Cassandra Thomson portrait

Cassandra L. Thomson

University of Michigan Law School (JD); University of Michigan (BA)

Casey Thomson is a Clinical Professor of Law and the Director of Negotiation and Dispute Resolution Education at Duke Law. She also directs Duke Law’s Program on Negotiation & Dispute Resolution. She teaches upper-level courses in Negotiation, Mediation Advocacy, Alternative Dispute Resolution, and Exploring the Roles of Gender and Culture in Negotiation. She also teaches first-year Legal Analysis, Research, and Writing, and is a lecturer in the 1L Professional Development Program. Thomson received the law school's Distinguished Teaching Award in 2018. Thomson routinely conducts negotiation workshops for programs within Duke Medical School and for international law firms.
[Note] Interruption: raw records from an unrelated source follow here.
Definition sample_request (user : UserInfo) : Request ApprovalSpec :=
  {| ReqOperation := Create; ReqNamespace := "shop"; ReqUID := "request"; ReqUser := user;
     ReqObject := Some {| ObjNamespace := "shop";
       ObjSpec := {| OwnerRef := ("orders", "uid-m"); PlanRef := ("plan", "uid-plan"); PlanFingerprint := "sha256:fp";
                     Approver := {| IdUsername := "carol"; IdUID := EmptyString; IdGroups := None |}; ApprovedAt := None;
                     MutationRequestUID := EmptyString |} |};
     ReqOldObject := None |}.
Definition sample_handler (user : UserInfo) : prog (admissionE (Conditions := unit)) (Response ApprovalSpec) :=
  MigrationApprovalHandler (fun _ _ => true) (fun _ => None) sample_execution true true (sample_request user).
Definition sample_run (user : UserInfo) := run (recording sample_server) (sample_handler user) [].

(** Alice's own approval is refused. *)
Example self_approval_refused : (sample_run alice).1 = Denied SelfApproval.
Proof. vm_compute. reflexivity. Qed.

Lemma four_eyes_witness :
  admits (sample_run bob).1 = true /\
  exists annotations, owner_annotations (sample_run bob).2 annotations /\
    forall (view : specWriterView (value := string)) writer, written view writer -> annotations_of view = annotations ->
      ~ same_identity bob writer.
Proof.
  assert (admits (sample_run bob).1 = true) as Ha by (vm_compute; reflexivity). split; [exact Ha|].
  apply (four_eyes (fun _ _ => true) (fun _ => None) sample_execution true (sample_request bob) (sample_run bob).1 (sample_run bob).2);
    [reflexivity|exact Ha|]. right. apply run_recording.
Defined.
She has been a visiting scholar and lecturer in ADR at Mackenzie University in São Paulo, Brazil. Thomson is one of four lead trainers approved by the North Carolina Dispute Resolution Commission to teach the 40-hour North Carolina Superior Court Mediator Training Program. Thomson served as the Co-Chair of the ABA's Legal Education in Dispute Resolution Committee from 2022 to 2024. She is a certified mediator with the International Mediation Institute, North Carolina Superior Court, and a CDRC Mediator with the New York Peace Institute.  Prior to joining the Duke Law, Thomson was an attorney with Latham & Watkins LLP in Los Angeles and Chicago. She was a member of the litigation department, and her practice focused on complex commercial litigation, including antitrust, RICO, fraud, employment discrimination, and insolvency-related matters. She regularly practiced in both state and federal courts and she appeared in arbitral proceedings before the Players’ Status Committee of the Fédération Internationale de Football Association and the Court of Arbitration for Sport. Thomson clerked for the Honorable John F. Walter of the U.S. District Court for the Central District of California.